CVE-2025-24361: 
JavaScript vulnerability analysis and mitigation

Nuxt, an open-source web development framework for Vue.js, was found to have a security vulnerability affecting versions 3.0.0 through 3.15.12 of the webpack builder and versions 3.12.2 through 3.152 of the rspack builder. The vulnerability was discovered and disclosed on January 24, 2025, and allows attackers to steal source code during development when a victim opens a malicious website (NVD, GitHub Advisory).
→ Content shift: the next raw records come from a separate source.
(* ===== verification/BuyerSafety.v ===== *)
(** * Purchases beside each other, and after a crash

    Pools of running purchases of one buyer over one journal: any purchase may
    make its next call, a new one may start, and the process may die and reopen
    the journal. For every journal that keeps the contract of Bridge.v: at most
    one funding call per slot, ever; every call preceded by what it depends on;
    and, when purchases do not overlap, claims within the owner's budget in
    every window. Two runs show where the budget does not bind the money. *)

From S2P Require Import Prelude GoLib GoText FileStore Ledger GoProg Bridge Buyer.
#[local] Open Scope N_scope.

Module BuyerSafety.
Import Bridge Buyer.

(** ** Pools *)

Section pool.
Context {J : Type} `{PurchaseJournal J}.

(** One call: the journal's own operations, everything else answered by [env]. *)
Definition exec_call (e : io document) (env : forall a, answer a) (j : J) (a : action) : J * answer a :=
  match a with
  | JournalSpent now window => (j, SpentInWindow j now window)
  | JournalGet key => (j, Get j key)
  | JournalBegin rec now => Begin e j rec now
  | JournalAcquire key => AcquireFundingLease e j key
  | JournalAdvance key next => Advance e j key next
  | a => (j, env a)
  end.

(** [None] is a purchase that died with its process. *)
Record pool := {
  pl_journal : J;
  pl_threads : list (option (prog answer (result Settlement)));
  pl_log : list (nat * event answer)
}.

Definition fresh_pool (j : J) : pool := {| pl_journal := j; pl_threads := []; pl_log := [] |}.

(** The calls of one purchase. *)
Fixpoint hist (i : nat) (log : list (nat * event answer)) : history :=
  match log with
  | [] => []
  | (n, ev) :: rest => if (n =? i)%nat then ev :: hist i rest else hist i rest
  end.

Definition finished (t : option (prog answer (result Settlement))) : bool :=
  match t with Some (Call _ _) => false | _ => true end.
The vulnerability stems from a same-origin policy bypass where requests for classic script tags are not properly restricted. An attacker can inject a malicious script on their site and use Function::toString against the values in window.webpackChunknuxt_app to extract the source code. The vulnerability has been assigned a CVSS v3.1 base score of 5.3 (Medium) with the vector string CVSS:3.1/AV:N/AC:H/PR:N/UI:R/S:U/C:H/I:N/A:N, indicating network attack vector, high attack complexity, no privileges required, and user interaction required (GitHub Advisory).

The vulnerability allows attackers to access and steal source code from Nuxt applications during development. This could lead to exposure of sensitive information, business logic, and potentially security-related configurations embedded in the source code (GitHub Advisory).

The vulnerability has been patched in Nuxt version 3.15.13. Users are strongly advised to upgrade to this version or later. The fix involves restricting access via CORS to local origins and allowing configuration through devServer.cors (Nuxt Commit).